Review: Thunderbird by Chuck Wendig
Series: Miriam Black #4
Also by this author: The Cormorant
Published by Saga Press on February 28th 2017
In the fourth installment of the Miriam Black series, Miriam heads to the southwest in search of another psychic who may be able to help her understand her curse, but instead finds a cult of domestic terrorists and the worst vision of death she’s had yet. Miriam Black is being developed as a TV series by Starz with the producers of Breaking Bad.
Miriam is becoming addicted to seeing her death visions, but she is also trying out something new: Hope. She is in search of another psychic who can help her with her curse, but finds a group of domestic terrorists in her deadliest vision to date.
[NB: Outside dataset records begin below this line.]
(* ===== verification/ProbesProps.v ===== *)
(** * The decoders of the polling sensor

    The decoders are inverse to the encoders of the tools and of the kernel,
    which are written out here as reference functions. *)

From stdpp Require Import base tactics option list strings gmap pretty.
From Stdlib Require Import ZArith Lia Ascii.
From S2P Require Import Prelude RustStr RustPath Utf8 Text Config Order Probes.
Local Open Scope Z_scope.
Local Open Scope stdpp_scope.

(** ** [nmcli -t] *)

(** Terse output: fields separated by colons, a colon or backslash in a field
    preceded by a backslash. *)
Fixpoint nmcli_escape (field : string) : string :=
  match field with
  | EmptyString => EmptyString
  | String c field =>
      if eqb c backslash || eqb c ":"%char then String backslash (String c (nmcli_escape field))
      else String c (nmcli_escape field)
  end.

Definition nmcli_line (fields : list string) : string := String.concat ":" (map nmcli_escape fields).

Lemma nmcli_go_field field s rest :
  nmcli_go field false (nmcli_escape s +:+ rest) = nmcli_go (field +:+ s) false rest.
Proof.
  revert field. induction s as [|c s IH]; intros field; [by rewrite append_empty_r|].
  simpl. destruct (eqb c backslash) eqn:Hb; simpl; [by rewrite IH, snoc_append|].
  destruct (eqb c ":"%char) eqn:Hc; simpl; rewrite ?Hb, ?Hc, IH; by rewrite snoc_append.
Qed.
Let me tell you, I was so excited to hear there was going to be another Miriam Black book. It’s been several years since the last one, but she has remained a favorite character for me. She has a wonderfully sardonic sense of humor that normally strikes a perfect balance of irreverence, humor and darkness. Miriam also has an unusual ability. Often when someone can do a thing others can not, you would call it a gift. For Miriam, though, that is debatable. When she makes contact with another person, shaking their hand, a touch on the shoulder, any skin to skin contact, she gets a vision of their death. What a way to make for everyone to make a first impression on her because not matter how you look at it, death is not pretty.
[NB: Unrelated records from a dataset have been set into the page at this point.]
Lemma fresh_part first a :
  triple (tracks (negb first)) a (tracks (negb first)) -> (forall s, poll_mounts (a s).1 = poll_mounts s) ->
  triple (fresh first) a (fresh first).
Proof. intros Ha Hm s w [Ht Hf]. split; [by apply Ha|]. intros Hfirst. rewrite Hm. by apply Hf. Qed.

(** A failure changes nothing of what is tracked. *)
Lemma triple_probe {T} P Q sensor (result : Result T) use :
  (forall f s w, P s w -> P (set_poll_failed f s) w) -> (forall s w, P s w -> Q s w) ->
  (forall value, result = Ok value -> triple P (use value) Q) ->
  triple P (probe_value sensor result use) Q.
Proof.
  intros HP HPQ Huse s w Hs. unfold probe_value. destruct result as [value|error].
  - by apply Huse, HP.
  - cbn [fst snd]. apply HPQ. case_bool_decide; cbn [map snd view_steps fold_left].
    + by apply HP.
    + rewrite view_step_other by done. by apply HP.
Qed.

(** A probe that answers. *)
Lemma triple_probe_ok {T} P Q sensor (value : T) use :
  (forall f s w, P s w -> P (set_poll_failed f s) w) -> triple P (use value) Q ->
  triple P (probe_value sensor (Ok value) use) Q.
Proof. intros HP Huse s w Hs. by apply Huse, HP. Qed.

(** ** The parts *)
Ltac fields Ht := split; try (apply Ht); cbn.

(** A value reported whole, when it differs from the one kept. *)
Ltac tracks_value :=
  intros s w Ht; unfold update_wifi, update_network, update_power, report_if; cbn [fst snd];
  let Hr := fresh in
  match goal with |- context [if orb ?a ?b then _ else _] => destruct (orb a b) eqn:Hr end;
  cbn [map snd view_steps fold_left wifi_kind network_kind power_kind];
  [ destruct s, w; fields Ht; by intros x [= ->]
  | apply orb_false_iff in Hr as [_ Hr]; apply negb_false_iff in Hr; rewrite eqb_true in Hr;
    destruct s; cbn in Hr; subst; apply Ht ].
In this latest installment, Miriam is set to rid herself of her “gift”. (can you blame her?) She had heard about a psychic that could help her understand her gift/curse, and maybe even help her control or get rid of it. So, optimist that Miriam is (huh, yeah… OK, so maybe not an optimist, but she is determined), she hits the road with a friend to find this person. However, what she finds instead is a a group of terrorists. I have to be honest, these villains just did not have that same threatening/scary/horrifying aspect as what we had in the first few Miriam Black books. I mean, they are still villains, but I never got that same level of horrific apprehension or disturbance from them as I did with the first three books.
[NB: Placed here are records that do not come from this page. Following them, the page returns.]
Lemma probes_left error a b : probes error a -> silent b -> probes error (a ⨟ b).
Proof.
  intros Ha Hb s. unfold poll_seq. destruct (Ha s) as [Ha1 Ha2]. destruct (a s) as [s1 e1].
  destruct (Hb s1) as [Hb1 Hb2]. destruct (b s1) as [s2 e2]. cbn in *. split.
  - intros e. rewrite elem_of_app, Ha1. specialize (Hb1 e). tauto.
  - by rewrite Hb2.
Qed.

Lemma probes_right error a b : silent a -> probes error b -> probes error (a ⨟ b).
Proof.
  intros Ha Hb s. unfold poll_seq. destruct (Ha s) as [Ha1 Ha2]. destruct (a s) as [s1 e1].
  destruct (Hb s1) as [Hb1 Hb2]. destruct (b s1) as [s2 e2]. cbn in *. split.
  - intros e. rewrite elem_of_app, Hb1, Ha2. specialize (Ha1 e). tauto.
  - by rewrite Hb2.
Qed.

Lemma silent_integrity `{Blake3} m config_path executable :
  sensor <> "integrity" -> silent (probe_integrity m config_path executable).
Proof.
  intros Hne s. unfold probe_integrity, check_integrity.
  destruct (m_read m config_path), (m_read m executable); cbn [fst snd]; unfold report_if;
    (split; [|by destruct s]); intros e; repeat case_match; cbn [app];
    rewrite ?elem_of_cons, ?elem_of_nil; naive_solver.
Qed.
End sensor.

(** ** The sensors of a cycle *)
Definition polled_sensors : list string :=
  ["wifi"; "network"; "usb"; "mounts"; "processes"; "services"; "ports"; "sessions"; "power"].

Definition polls (v : SensorRequirements) (sensor : string) : bool :=
  if eqb sensor "wifi" then req_wifi v
  else if eqb sensor "network" then req_network v
  else if eqb sensor "usb" then req_usb v
  else if eqb sensor "mounts" then req_mounts v
  else if eqb sensor "processes" then negb (bool_decide (req_processes v = ∅))
  else if eqb sensor "services" then negb (bool_decide (req_services v = ∅))
  else if eqb sensor "ports" then negb (bool_decide (req_ports v = ∅))
  else if eqb sensor "sessions" then req_sessions v
  else if eqb sensor "power" then req_power v
  else false.

Definition error_of {T} (result : Result T) : option string :=
  match result with Ok _ => None | Err e => Some e end.

(** The error of the sensor's probe on a machine. *)
Definition probe_error (v : SensorRequirements) (m : Machine) (sensor : string) : option string :=
  if eqb sensor "wifi" then error_of (probe_wifi m)
  else if eqb sensor "network" then error_of (probe_network m)
  else if eqb sensor "usb" then error_of (probe_usb m)
  else if eqb sensor "mounts" then error_of (probe_mounts m)
  else if eqb sensor "processes" then error_of (probe_processes m (req_processes v))
  else if eqb sensor "services" then error_of (probe_services m (req_services v))
  else if eqb sensor "ports" then error_of (probe_ports m (req_ports v))
  else if eqb sensor "sessions" then error_of (probe_session m)
  else if eqb sensor "power" then error_of (probe_power m)
  else None.

Ltac compare_names :=
  repeat match goal with
  | H : context [eqb ?a ?b] |- _ => let r := eval vm_compute in (eqb a b) in change (eqb a b) with r in H
  | |- context [eqb ?a ?b] => let r := eval vm_compute in (eqb a b) in change (eqb a b) with r
  end; cbn iota in *.
Ltac silent_part :=
  first [ by intros s; split; [intros e He; by inversion He|] | apply silent_when ];
  first [ apply silent_probe; [done|auto with reports] | by apply silent_integrity ].
Ltac silent_rest :=
  repeat first [apply silent_seq; [silent_part|] | silent_part];
  intros s; split; [intros e He; by inversion He|by destruct s].

Section runs.
Context `{Blake3} (v : SensorRequirements) (config_path executable : PathBuf).
Abbreviation cycle m := (poll_cycle v config_path executable m).

Lemma cycle_probes m sensor :
  sensor ∈ polled_sensors -> polls v sensor = true ->
  probes sensor (probe_error v m sensor) (cycle m).
Proof.
  intros Hin Hp s. unfold poll_cycle. generalize (negb (poll_initialized s)) as first.
  intros first. revert s.
  match goal with |- forall s, _ /\ (_ ∈ poll_failed (?a s).1 <-> _) =>
    change (probes sensor (probe_error v m sensor) a) end.
  unfold polled_sensors in Hin. rewrite !elem_of_cons, elem_of_nil in Hin.
  destruct_or! Hin; subst; try done; unfold polls, probe_error in *; compare_names;
    repeat first
      [ apply probes_left; [rewrite Hp; apply probes_probe; auto with reports|silent_rest]
      | apply probes_right; [silent_part|] ].
Qed.

Lemma cycle_silent m sensor :
  sensor ∈ polled_sensors -> polls v sensor = false -> silent sensor (cycle m).
Proof.
  intros Hin Hp s. unfold poll_cycle. generalize (negb (poll_initialized s)) as first.
  intros first. revert s.
  match goal with |- forall s, _ /\ (_ ∈ poll_failed (?a s).1 <-> _) =>
    change (silent sensor a) end.
  unfold polled_sensors in Hin. rewrite !elem_of_cons, elem_of_nil in Hin.
  destruct_or! Hin; subst; try done; unfold polls in *; compare_names; rewrite Hp; silent_rest.
Qed.

(** The reports of unreadable files under integrity monitoring. *)
Definition unreadable (m : Machine) (path : PathBuf) : list Report :=
  match m_read m path with
  | Ok _ => []
  | Err error =>
      [("integrity", EventKind.SensorFailure "integrity" ("read " +:+ path +:+ ": " +:+ error))]
  end.

(** *** Integrity *)

(** The part reports exactly the failures [P] of the integrity monitoring. *)
Definition integrity_part (P : string -> Prop) (a : Poll) : Prop :=
  forall s e, ("integrity", EventKind.SensorFailure "integrity" e) ∈ (a s).2 <-> P e.

Lemma integrity_left P a b : integrity_part P a -> silent "integrity" b -> integrity_part P (a ⨟ b).
Proof.
  intros Ha Hb s e. unfold poll_seq. specialize (Ha s e). destruct (a s) as [s1 e1].
  destruct (Hb s1) as [Hb1 _]. destruct (b s1) as [s2 e2]. cbn in *. rewrite elem_of_app, Ha.
  specialize (Hb1 e). tauto.
Qed.

Lemma integrity_right P a b : silent "integrity" a -> integrity_part P b -> integrity_part P (a ⨟ b).
Proof.
  intros Ha Hb s e. unfold poll_seq. destruct (Ha s) as [Ha1 _]. destruct (a s) as [s1 e1].
  specialize (Hb s1 e). destruct (b s1) as [s2 e2]. cbn in *. rewrite elem_of_app, Hb.
  specialize (Ha1 e). tauto.
Qed.

Lemma probe_integrity_part m :
  integrity_part (fun e => ("integrity", EventKind.SensorFailure "integrity" e)
                           ∈ unreadable m config_path ++ unreadable m executable)
    (probe_integrity m config_path executable).
Proof.
  intros s e. unfold probe_integrity, check_integrity, unreadable, report_if.
  destruct (m_read m config_path), (m_read m executable); cbn; repeat case_match; cbn;
    rewrite ?elem_of_cons, ?elem_of_nil; naive_solver.
Qed.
Unfortunately, I have to say that this new book just seemed slightly “off” from normal for me. I wish I could put my finger on exactly why it didn’t work as well as the others, but I am struggling a bit. I can say that Miriam’s signature attitude just didn’t sit as well with me this time as it did the others. I think there was something off on that balance I mentioned earlier, and that made certain aspects just feel a bit more forced. Perhaps the book merely fell victim to my mood, but I really do suspect that there was an upset to that critical balance. Also, this book is not as dark as the others, and that could definitely play a part and perhaps that is what upset the balance for me. Darkness is really a critical component of what I love in this series. Don’t get me wrong, this is not a complete change of tone from the earlier books by any means, but it just felt like the more horrific qualities were toned down in this one. Miriam also seems to have lost some level of shock factor, which plays a part as well. It’s unfortunate because I was hoping to love this one as much as the first book, Blackbirds or third book, The Cormorant (I did have some with the second book as well).
I found the story over all was just not as exciting, and for some reason I seemed to miss Miriam’s sardonic humor that I have loved so much in the past. I won’t say it is not there at all, but I do feel like it missed the mark a number of times, making Miriam feel more like a petulant child than a sardonic, rebellious young woman. There are definitely still some moments and aspects of this book that are good, I just feel like it is a shadow of what a couple of the other books in this series have been. If you are a fan of the series, it is still worth checking out, hopefully you will have a more positive reaction than I did. For new readers, even if this book was amazing, I would still direct you to Blackbirds first. There are references in here that you will absolutely miss without knowing Miriam’s background. Would it still be readable without getting those? Yeah, probably. But since I feel like the earlier books are so good, I think you should start there and experience the entire series as written.
4 thoughts on “Review: Thunderbird by Chuck Wendig”
I only read the first book and while I loved the character I wasn’t all that in love with the story itself. I keep thinking I should continue on with the series; especially since it got picked up by a new pub.
Nathan (@reviewbarn) recently posted…Non-Fiction Review: ‘ Baking Powder Wars’ by Linda Civitello
I wonder if changing publishers had anything to do with the differences?
Tammy @Books, Bones & Buffy recently posted…Audio Interview with Oliver Langmead – Unsung Stories Kickstarter 2084
it’s great that you had a book after so long but it’s sad to see it isn’t as good as the others…
Melliane recently posted…Stuck-Up Suit by Vi Keeland & Penelope Ward
Well, I’m finding this one a little slow going at the moment – in fact I really am dragging my feet a bit. I need to get on and finish it but I can see where you’re coming from about the feel of this one not quite matching the last couple of books.